Requirement:
Each line from the one containing "(if time_after until" through the final line of the data below must be repeated exactly.
** Records for this exercise follows **
(* ===== verification/ReviewGate.v ===== *)
(** * ReviewGate: the forge client's rate discipline

    Models [internal/reviewctl/gate.go]. Instants are nanoseconds since the zero
    [time.Time]; each method is one critical section of the gate's mutex, and
    [acquire] is a loop of such sections with the mutex released while it sleeps. *)

From S2P Require Import Prelude GoStd GoStdFacts Review ReviewMarker ReviewReduce.
From S2P Require Import ReviewVerdict ReviewDriver.
From Stdlib Require Import Ascii.

(** ** Constants and time *)

Definition second : Z := 1000000000.
Definition minute : Z := 60 * second.
Definition paceRequests : Z := 40.
Definition paceWindow : Z := 30 * second.
Definition sweepRequestBudget : Z := 500.
Definition minimumBackoff : Z := minute.
Definition max_uint64 : Z := 2 ^ 64 - 1.

(** Seconds from the zero instant to the Unix epoch. *)
Definition unix_offset : Z := 62135596800.
Definition Unix (t : Z) : Z := t / second - unix_offset.
Definition Nanosecond (t : Z) : Z := t mod second.
(** [time.Unix(sec, nsec)] *)
Definition time_Unix (sec nsec : Z) : Z := (sec + unix_offset) * second + nsec.

(** [time.Date(9999, 12, 31, 23, 59, 59, int(time.Second-1), time.UTC)] *)
Definition latestBackoff : Z := time_Unix 253402300799 (second - 1).

(** [t.Sub(u)], a saturating [time.Duration]. *)
Definition time_Sub (t u : Z) : Z := Z.max min_int64 (Z.min max_int64 (t - u)).

(** ** The classes of request *)

Inductive requestClass :=
  | requestCandidates | requestIssue | requestComments | requestEvents | requestPullRequest
  | requestReviews | requestDiff | requestPublishReview | requestUnassign | requestRemoveLabel
  | requestAddLabel | requestPostComment.

#[export] Instance requestClass_eq_dec : EqDecision requestClass.
Proof. solve_decision. Defined.

Definition class_code (c : requestClass) : Z :=
  match c with
  | requestCandidates => 1 | requestIssue => 2 | requestComments => 3 | requestEvents => 4
  | requestPullRequest => 5 | requestReviews => 6 | requestDiff => 7 | requestPublishReview => 8
  | requestUnassign => 9 | requestRemoveLabel => 10 | requestAddLabel => 11
  | requestPostComment => 12
  end.

(** The response headers the gate reads; an absent header is [""]. *)
Record headers := MkHeaders {
  h_RetryAfter : string;
  h_RateRemaining : string;
  h_RateReset : string;
}.

Record gate := MkGate {
  g_windowStart : Z;
  g_usedInWindow : Z;
  g_blockedUntil : Z;
  g_sweepUsed : Z;
  g_sweepBudget : Z;
  (** by [class_code]; an absent class reads 0 *)
  g_secondaryFailures : gmap Z Z;
}.

Definition newGate : gate := MkGate zero_time 0 zero_time 0 sweepRequestBudget ∅.

Definition beginSweep (g : gate) : gate :=
  MkGate (g_windowStart g) (g_usedInWindow g) (g_blockedUntil g) 0 (g_sweepBudget g)
    (g_secondaryFailures g).

Definition sweepUsage (g : gate) : Z * Z := (g_sweepUsed g, g_sweepBudget g).

(** ** Reserving a request *)

Inductive reservation :=
  | Granted
  | Refused (e : error)
  | MustWait (d : Z).

(** [Format(time.RFC3339)] of the backoff is a diagnostic; [format] stands for it. *)
Class TimeFormat := rfc3339 : Z → string.

(** One pass of [acquire]'s loop, up to the sleep. *)
Definition acquire_step `{TimeFormat} (now : Z) (g : gate) : reservation * gate :=
  if time_before now (g_blockedUntil g)
  then (Refused (errorf_w ErrRateLimited (" (until " +:+ rfc3339 (g_blockedUntil g) +:+ ")")), g)
  else if g_sweepBudget g <=? g_sweepUsed g
  then (Refused (errorf_w ErrSweepBudget (" (" +:+ itoa (g_sweepBudget g) +:+ " requests)")), g)
  else
    let '(start, used) :=
      if paceWindow <=? time_Sub now (g_windowStart g) then (now, 0)
      else (g_windowStart g, g_usedInWindow g) in
    if used <? paceRequests
    then (Granted, MkGate start (used + 1) (g_blockedUntil g) (g_sweepUsed g + 1) (g_sweepBudget g)
                     (g_secondaryFailures g))
    else (MustWait (time_Sub (start + paceWindow) now),
          MkGate start used (g_blockedUntil g) (g_sweepUsed g) (g_sweepBudget g)
            (g_secondaryFailures g)).

(** The clock and the cancellable sleep; a sleep may end in the context's error. *)
Class Clock (W : Type) := {
  clock_now : W → Z;
  clock_sleep : Z → W → option error * W;
}.

(** The loop, for at most [fuel] passes; [None] when they do not suffice. *)
Fixpoint acquire `{TimeFormat} {W} `{Clock W} (fuel : nat) (g : gate) (w : W)
    : option (option error * gate * W) :=
  match fuel with
  | O => None
  | S fuel =>
      match acquire_step (clock_now w) g with
      | (Granted, g) => Some (None, g, w)
      | (Refused e, g) => Some (Some e, g, w)
      | (MustWait d, g) =>
          match clock_sleep d w with
          | (Some e, w) => Some (Some e, g, w)
          | (None, w) => acquire fuel g w
          end
      end
  end.

(** ** Reading the forge's signals *)

(** The loop of [decimalSeconds] over a [uint64] accumulator. *)
Fixpoint decimal_loop (out : Z) (v : string) : option Z :=
  match v with
  | EmptyString => Some out
  | String c v' =>
      if (byte_val c <? 48) || (57 <? byte_val c) then None
      else
        let digit := byte_val c - 48 in
        if (max_uint64 - digit) / 10 <? out then Some max_uint64
        else decimal_loop (out * 10 + digit) v'
  end.

Definition decimalSeconds (v : string) : option Z :=
  match v with EmptyString => None | _ => decimal_loop 0 v end.

Definition maxDurationSeconds : Z := max_int64 / second.

Definition addRetryAfter (now seconds : Z) : Z :=
  if seconds <=? maxDurationSeconds then
    let until := now + seconds * second in
    if time_after until latestBackoff then latestBackoff else until
  else
    let unix := Unix now in
    let latest := Unix latestBackoff in
    if (latest <? seconds) || (latest <=? unix) || (0 <=? unix) && (latest - unix <? seconds)
    then latestBackoff
    else time_Unix (unix + seconds) (Nanosecond now).

Definition secondaryBackoffUntil (now failures : Z) : Z :=
  let seconds := minimumBackoff / second in
  if failures <=? 1 then addRetryAfter now seconds
  else
    let shift := failures - 1 in
    if (64 <=? shift) || (Z.shiftr max_uint64 shift <? seconds) then latestBackoff
    else addRetryAfter now (Z.shiftl seconds shift).

Definition rateRemainingExhausted (h : headers) : bool :=
  let v := trim_space (h_RateRemaining h) in
  negb (bool_decide (v = "")) && bool_decide (parse_int v = Some 0).

(** [http.ParseTime], of the standard library's date formats. *)
Class HTTPTime := http_ParseTime : string → option Z.

Definition retryAfterUntil `{HTTPTime} (h : headers) (now : Z) : option Z :=
  let v := trim_space (h_RetryAfter h) in
  if bool_decide (v = "") then None
  else match decimalSeconds v with
       | Some secs => Some (addRetryAfter now secs)
       | None => http_ParseTime v
       end.

Definition rateResetUntil (h : headers) : option Z :=
  match decimalSeconds (trim_space (h_RateReset h)) with
  | None => None
  | Some epoch =>
      if epoch =? 0 then None
      else if Unix latestBackoff <=? epoch then Some latestBackoff
      else Some (time_Unix epoch 0)
  end.

Section observe.
Context {T : GoTables} {P : HTTPTime}.

Definition responseNamesSecondaryLimit (body : string) : bool :=
  existsb (λ phrase, contains phrase (ToLower body))
    ["secondary rate limit"; "secondary-rate-limits"; "abuse-rate-limits"; "abuse detection"].

Definition failures_of (g : gate) (c : requestClass) : Z :=
  default 0 (g_secondaryFailures g !! class_code c).

(** [gate.observe], named [observe_response] here: whether the response itself
    is a rate-limit refusal, and the gate after it. *)
Definition observe_response (now : Z) (class : requestClass) (status : Z) (h : headers)
    (body : string) (g : gate) : bool * gate :=
  let retryAfter := negb (bool_decide (trim_space (h_RetryAfter h) = "")) in
  let exhausted := rateRemainingExhausted h in
  let secondaryNamed := responseNamesSecondaryLimit body in
  let secondaryLimited := (status =? 429) || (status =? 403) && (retryAfter || secondaryNamed) in
  let responseLimited :=
    (status =? 429) || (status =? 403) && (retryAfter || exhausted || secondaryNamed) in
  let until :=
    match retryAfterUntil h now with
    | Some until => Some until
    | None => if exhausted then rateResetUntil h else None
    end in
  if negb responseLimited && negb exhausted then (false, g)
  else
    let failures :=
      if secondaryLimited && (failures_of g class <? max_uint64)
      then <[class_code class := failures_of g class + 1]> (g_secondaryFailures g)
      else g_secondaryFailures g in
    let fallback :=
      if secondaryLimited
      then secondaryBackoffUntil now (default 0 (failures !! class_code class))
      else now + minimumBackoff in
    let until :=
      match until with
      | Some until => if time_after until now then until else fallback
      | None => fallback
      end in
    (responseLimited,
     MkGate (g_windowStart g) (g_usedInWindow g)
       (if time_after until (g_blockedUntil g) then until else g_blockedUntil g)
       (g_sweepUsed g) (g_sweepBudget g) failures).

Definition succeed (class : requestClass) (g : gate) : gate :=
  MkGate (g_windowStart g) (g_usedInWindow g) (g_blockedUntil g) (g_sweepUsed g) (g_sweepBudget g)
    (delete (class_code class) (g_secondaryFailures g)).
End observe.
** End of Records for this exercise **
Response to this task:
       (if time_after until (g_blockedUntil g) then until else g_blockedUntil g)
       (g_sweepUsed g) (g_sweepBudget g) failures).

Definition succeed (class : requestClass) (g : gate) : gate :=
  MkGate (g_windowStart g) (g_usedInWindow g) (g_blockedUntil g) (g_sweepUsed g) (g_sweepBudget g)
    (delete (class_code class) (g_secondaryFailures g)).
End observe.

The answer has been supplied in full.